* **EXERCISE AIM**: From the entries below, return only the lines starting at the one that contains "(row : report_row)" and ending at the one that contains "(** The rows", exactly as they stand.

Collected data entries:
Segment Open

(* ===== verification/Retention.v ===== *)
(** The cleanup worker as a goroutine ([internal/worker/cleanup.go]) that shares
    the database with the writer of the bus goroutine, the API and the alarms.

    The worker's loop takes turns with the others, one statement or
    transaction at a time: a run is a list of actions, and an action that is not
    possible in a state is [None].  [sweep] of [Cleanup] is the pass of a worker
    that runs alone; here other goroutines may write between its read of the
    expired ids and its deletes.  The comment on [RemoveOldRecords] calls that
    safe because nothing writes to a selected stream; what holds without this
    assumption and what holds with it is told apart below. *)

From S2P Require Import Prelude GoFloat GoStrings Values StableSort Model Store Writer WriterInv Cleanup.

(** * What the other goroutines write *)

(** The statements of the writer on the four tables of streams, and any change
    of the other tables. *)
Inductive write :=
| InsertStream (id : MediaStreamId) (agentRow createdTS : Z)
| InsertReport (table : report_table) (row : report_row)
| UpdateSip (dbID : Z) (report : StreamReport)
| InsertAudio (dbID : Z) (audio : StreamAudio)
| DeleteStreams (ids : list Z)
| Elsewhere (instances : list instance_row) (property : list (string * option string))
    (sip : list sip_row) (health : list health_row) (alarms : list alarm_row).

(** The rows a statement adds to, changes or deletes, by the id of the stream;
    and the ids that a new row needs. *)
Definition targets (x : write) : list Z :=
  match x with
  | InsertStream _ _ _ | Elsewhere _ _ _ _ _ => []
  | InsertReport _ row => [r_stream_id row]
  | UpdateSip z _ | InsertAudio z _ => [z]
  | DeleteStreams ids => ids
  end.
Definition attaches (x : write) : list Z :=
  match x with InsertReport _ row => [r_stream_id row] | InsertAudio z _ => [z] | _ => [] end.

(** A statement that spares the streams of [ids] and adds no row without a
    stream. *)
Definition spares (ids : list Z) (d : database) (x : write) : bool :=
  forallb (fun z => negb (id_in ids z)) (targets x) && forallb (id_in (stream_ids d)) (attaches x).

(** * The worker's goroutine *)

(** Where it is: in its select, about to read the ids of the expired streams,
    about to delete a chunk of them, before each of the three deletes that
    follow, before the delete of the audio, or returned.  A pass carries the
    time it started at. *)
Inductive position :=
| Waiting
| Reading (now : Z)
| Deleting (now : Z) (chunk : list Z) (rest : list (list Z))
| SipEvents (now : Z) | CallHealth (now : Z) | AlarmEvents (now : Z)
| AudioChunks (now : Z)
| Returned.

Record cleaning := MkCleaning { k_tables : database; k_position : position; k_stop : bool }.

Section worker.
Context (new_id : list Z -> Z) (cw : CleanupWorker).

Definition apply_write (x : write) (d : database) : database :=
  match x with
  | InsertStream id agentRow createdTS => (insert_stream new_id id agentRow createdTS d).2
  | InsertReport table row => insert_report table row d
  | UpdateSip dbID report => update_sip dbID report d
  | InsertAudio dbID audio => insert_audio new_id dbID audio d
  | DeleteStreams ids => delete_streams ids d
  | Elsewhere i p s h a =>
      MkDatabase (rtpmon_streams d) (rtpmon_intervals d) (rtpmon_statistics d) i p s h a (rtpmon_audio d)
  end.

Definition records_cutoff (now : Z) : Z := wrap64 (now - wrap64 (recordsS cw * 1000)).
Definition audio_cutoff (now : Z) : Z := wrap64 (now - wrap64 (audioS cw * 1000)).

(** The second part of [sweep], the first, and the loop over the chunks. *)
Definition then_audio (now : Z) : position := if 0 <? audioS cw then AudioChunks now else Waiting.
Definition begin (now : Z) : position := if 0 <? recordsS cw then Reading now else then_audio now.
Definition deleting (now : Z) (l : list (list Z)) : position :=
  match l with [] => SipEvents now | ch :: l => Deleting now ch l end.

(** The next statement of a pass, retried while busy: it takes effect, or fails
    and ends its part of the pass. *)
Definition statement (ok : bool) (d : database) (p : position) : option (database * position) :=
  match p with
  | Waiting | Returned => None
  | Reading now =>
      Some (d, if ok then deleting now (chunks deleteChunkStreams (expiredStreamsQuery (records_cutoff now) d))
               else then_audio now)
  | Deleting now chunk rest =>
      Some (if ok then (delete_streams chunk d, deleting now rest) else (d, then_audio now))
  | SipEvents now =>
      Some (if ok then ((delete_sip (records_cutoff now) d).2, CallHealth now) else (d, then_audio now))
  | CallHealth now =>
      Some (if ok then (delete_health (records_cutoff now) d, AlarmEvents now) else (d, then_audio now))
  | AlarmEvents now =>
      Some (if ok then delete_alarms (records_cutoff now) d else d, then_audio now)
  | AudioChunks now => Some (if ok then delete_audio (audio_cutoff now) d else d, Waiting)
  end.

(** [Tick]: the ticker fires and the select takes it.  [Stop]: [close(c.stop)].
    [Halt]: the select takes the closed channel. *)
Inductive action := Tick (now : Z) | Statement (ok : bool) | Stop | Halt | Write (x : write).

Definition step (a : action) (s : cleaning) : option cleaning :=
  match a, k_position s with
  | Tick now, Waiting => Some (MkCleaning (k_tables s) (begin now) (k_stop s))
  | Halt, Waiting => if k_stop s then Some (MkCleaning (k_tables s) Returned true) else None
  | Stop, _ => if k_stop s then None else Some (MkCleaning (k_tables s) (k_position s) true)
  | Statement ok, p => (fun '(d, p) => MkCleaning d p (k_stop s)) <$> statement ok (k_tables s) p
  | Write x, p => Some (MkCleaning (apply_write x (k_tables s)) p (k_stop s))
  | _, _ => None
  end.

Fixpoint run (acts : list action) (s : cleaning) : option cleaning :=
  match acts with
  | [] => Some s
  | a :: acts => match step a s with Some s => run acts s | None => None end
  end.

(** The ids a pass has selected and not yet deleted. *)
Definition pending (p : position) : list Z :=
  match p with Deleting _ chunk rest => concat (chunk :: rest) | _ => [] end.

(** What the comment on [RemoveOldRecords] relies on: no write of a run is to a
    selected stream. *)
Fixpoint undisturbed (acts : list action) (s : cleaning) : bool :=
  match acts with
  | [] => true
  | a :: acts =>
      match a with Write x => spares (pending (k_position s)) (k_tables s) x | _ => true end &&
      match step a s with Some s => undisturbed acts s | None => true end
  end.

(** * A statement of another goroutine *)

Context (new_id_fresh : forall ids, new_id ids ∉ ids).

Lemma spares_iff ids d x : spares ids d x = true <->
  (forall z, z ∈ targets x -> z ∉ ids) /\ (forall z, z ∈ attaches x -> z ∈ stream_ids d).
Proof.
  unfold spares. rewrite andb_true_iff, !forallb_forall. setoid_rewrite <- list_elem_of_In.
  setoid_rewrite id_in_false. by setoid_rewrite id_in_true.
Qed.
(** [openSocket]: the socket is closed and replaced, or gone if the dial
    fails. *)
Definition openSocket (c : ControlClient) : option string * ControlClient :=
  let n := match socket c with Some s => close s (net c) | None => net c end in
  match dial (endpoint c) n with
  | (inl s, n) => (None, MkControlClient (endpoint c) (Some s) n)
  | (inr e, n) => (Some e, MkControlClient (endpoint c) None n)
  end.

Definition NewControlClient (ep : string) (n : Net) : option string * ControlClient :=
  openSocket (MkControlClient ep None n).

Definition Close (c : ControlClient) : ControlClient :=
  match socket c with
  | Some s => MkControlClient (endpoint c) None (close s (net c))
  | None => c
  end.

(** [recvWithTimeout]. *)
Definition recvWithTimeout (s : Sock) (n : Net) : (string + string) * Net :=
  match recv s n with
  | (inr e, n) => (inr e, n)
  | (inl [], n) => (inr "empty reply", n)
  | (inl (f :: _), n) => (inl f, n)
  end.

(** The result of a reply. *)
Definition decode_ack (reply : string) : TrackAck :=
  match unmarshal_ack reply with
  | None => ack_error true "failed to parse CommandAck"
  | Some ack => MkTrackAck true (GetOk ack) (GetError ack) (SipPattern <$> GetCurrent ack) (GetAffectedStreams ack)
  end.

Segment Closed

* **RESPONSE**:
| InsertReport (table : report_table) (row : report_row)
| UpdateSip (dbID : Z) (report : StreamReport)
| InsertAudio (dbID : Z) (audio : StreamAudio)
| DeleteStreams (ids : list Z)
| Elsewhere (instances : list instance_row) (property : list (string * option string))
    (sip : list sip_row) (health : list health_row) (alarms : list alarm_row).

(** The rows a statement adds to, changes or deletes, by the id of the stream;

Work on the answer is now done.